TIGAR-V2: Efficient TWAS Tool with Nonparametric Bayesian eQTL Weights of 49 Tissue Types from GTEx V8

Abstract

Standard Transcriptome-Wide Association Study (TWAS) methods first train gene expression prediction models using reference transcriptomic data, and then test the association between the predicted genetically regulated gene expression and phenotype of interest. Most existing TWAS tools require cumbersome preparation of genotype input files and extra coding to enable parallel computation. To improve the efficiency of TWAS tools, we develop TIGAR-V2, which directly reads VCF files, enables parallel computation, and reduces up to 90% computation cost compared to the original version.

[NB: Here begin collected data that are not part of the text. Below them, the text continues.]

(* ===== verification/Refinement.v ===== *)
(** * Refinement: the reducer against the specification

    The specification's [apply] guards every action but [OpenAccount] with
    [isActive]; [bankReducer] has no such guard.  This file states where the
    two agree and where they do not:

    - when the specification's guard passes (the account is active, or the
      action is an open), the reducer returns exactly [apply state action],
      and its console and DOM effects determine the specification's outcome
      kind;
    - the reducer's money logic does not look at [isActive] at all, so on an
      inactive account a deposit, withdrawal, loan or repayment is carried
      out where the specification returns the state unchanged. *)

From S2P Require Import Prelude JsNum Dom Account AccountSpec.

#[local] Open Scope js_scope.

(** The lines the reducer logs for an outcome of the specification. *)
Definition logged `{JsNumber num} (action : SpecAction num) (k : OutcomeKind) : list string :=
  match action, k with
  | OpenAccount _, Applied => ["account opened"]
  | _, RejectedInsufficientFunds => ["Insufficient funds"]
  | _, _ => []
  end.

Section Refinement.
Context `{JsNumber num}.
Implicit Types (state : AccountState num) (action : SpecAction num) (d : Dom).

(** The pay and close cases never read the amount. *)
Lemma amount_irrelevant state ty (x y : num) :
  ty = "PAY_LOAN" ∨ ty = "CLOSE_ACCOUNT" →
  bankReducer state (mkAction ty x) = bankReducer state (mkAction ty y).
Proof. by intros [-> | ->]. Qed.

(** Where the specification's guard passes, the reducer returns the state of
    the specification. *)
Lemma reducer_state_spec state action d :
  guard_passed state action = true →
  (bankReducer state (encode state action) d).1 = Ok (apply state action).
Proof.
  intros Hg. destruct action; cbn in *;
    autorewrite with reducer_run; cbn; rewrite ?Hg; repeat (case_if; cbn); done.
Qed.

(** C5. Where the specification's guard passes, the reducer implements the
    specification: it returns the state [apply] gives, appends to the console
    exactly the lines of the outcome kind, and writes the printed balance to
    the withdraw input exactly when the outcome is a rejection. *)
Theorem reducer_implements_spec state action d :
  guard_passed state action = true →
  bankReducer state (encode state action) d =
    (Ok (apply state action),
     mkDom (if decide (classify state action = RejectedInsufficientFunds)
            then set_value_of withdrawInput (sanitize (js_String (balance state))) (inputs d)
            else inputs d)
           (console d ++ logged action (classify state action))).
Proof.
  intros Hg. destruct d as [i c]. destruct action; cbn in *;
    autorewrite with reducer_run; cbn; rewrite ?Hg;
    repeat (case_if; cbn); repeat case_decide; try done;
    by rewrite ?app_nil_r.
Qed.

(** C8. The reducer has no activity guard.  For every action type other than
    open and close, the balance and loan it computes are the same on an
    inactive account as on an active one, and [isActive] is returned as it
    came. *)
Theorem reducer_ignores_isActive (b l : num) (a : Action num) d :
  type a ≠ "OPEN_ACCOUNT" → type a ≠ "CLOSE_ACCOUNT" →
  let on := next_state (mkAccount b l true) a d in
  let off := next_state (mkAccount b l false) a d in
  balance off = balance on ∧ loan off = loan on ∧
  isActive on = true ∧ isActive off = false.
Proof.
  intros Hopen Hclose. unfold next_state.
  destruct (bankReducer_taken (mkAccount b l true) a) as [Ht|Ht|Ht|Ht|Ht|Ht|Ht];
    destruct (bankReducer_taken (mkAccount b l false) a) as [Ht'|Ht'|Ht'|Ht'|Ht'|Ht'|Ht'];
    try congruence; try (exfalso; rewrite Ht' in Ht; by set_solver);
    try (exfalso; rewrite Ht in Ht'; by set_solver);
    autorewrite with reducer_run; cbn; repeat case_if; done.
Qed.

End Refinement.

Section Divergence.
Context `{JsExact num}.

(** C7. Specification and code differ on inactive accounts: a deposit of a
    non-zero amount on the initial, inactive account is returned unchanged by
    the specification and credited by the reducer. *)
Theorem inactive_deposit_diverges (a : Z) d :
  a ≠ 0%Z →
  apply initialState (Deposit (num_lit a)) = (initialState : AccountState num) ∧
  next_state initialState (mkAction "DEPOSIT" (num_lit a)) d = acct a 0 false ∧
  next_state initialState (mkAction "DEPOSIT" (num_lit a)) d
    ≠ apply initialState (Deposit (num_lit a)).
Proof.
  intros Ha. split; [done|].
  change (initialState : AccountState num) with (acct 0 0 false : AccountState num).
  rewrite next_state_deposit. rewrite Z.add_0_l. split; [done|].
  cbn. unfold acct. intros [= E%lit_inj]. done.
Qed.

End Divergence.

(** ** Witnesses *)

Lemma reducer_implements_spec_witness :
  guard_passed (acct 300 0 true : AccountState znum) (Withdraw (Int 301)) = true ∧
  bankReducer (acct 300 0 true) (mkAction "WITHDRAW" (Int 301)) dom0 =
    (Ok (acct 300 0 true),
     mkDom (mkInputs "500" "500" "300" "5000") ["Insufficient funds"]).
Proof.
  split; [done|].
  exact (reducer_implements_spec (acct 300 0 true : AccountState znum)
           (Withdraw (Int 301)) dom0 eq_refl).
Defined.

Lemma reducer_ignores_isActive_witness :
  let a := mkAction "WITHDRAW" (Int 100) in
  let on := next_state (mkAccount (Int 300) (Int 0) true) a dom0 in
  let off := next_state (mkAccount (Int 300) (Int 0) false) a dom0 in
  balance off = balance on ∧ loan off = loan on ∧
  isActive on = true ∧ isActive off = false.
Proof.
  exact (reducer_ignores_isActive (Int 300) (Int 0) (mkAction "WITHDRAW" (Int 100)) dom0
           ltac:(done) ltac:(done)).
Defined.

Lemma inactive_deposit_diverges_witness :
  apply initialState (Deposit (Int 5)) = (initialState : AccountState znum) ∧
  next_state initialState (mkAction "DEPOSIT" (Int 5)) dom0 = acct 5 0 false ∧
  next_state initialState (mkAction "DEPOSIT" (Int 5)) dom0
    ≠ apply initialState (Deposit (Int 5)).
Proof. exact (inactive_deposit_diverges (num := znum) 5 dom0 ltac:(lia)). Defined.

TIGAR-V2 can train gene expression imputation models using either nonparametric Bayesian Dirichlet Process Regression (DPR) or Elastic-Net (as used by PrediXcan), perform TWAS using either individual-level or summary-level GWAS data, and implements both burden and variance-component test statistics for inference. We trained gene expression prediction models by DPR for 49 tissues using GTEx V8 by TIGAR-V2 and illustrated the usefulness of these nonparametric Bayesian DPR eQTL weights through TWAS of breast and ovarian cancer utilizing public GWAS summary statistics. We identified 88 and 37 risk genes respectively for breast and ovarian cancer, most of which are either known or near previously identified GWAS (∼95%) or TWAS (∼40%) risk genes of the corresponding phenotype and three novel independent TWAS risk genes with known functions in carcinogenesis. These findings suggest that TWAS can provide biological insight into the transcriptional regulation of complex diseases. TIGAR-V2 tool, trained Bayesian cis-eQTL weights, and LD information from GTEX V8 are publicly available, providing a useful resource for mapping risk genes of complex diseases.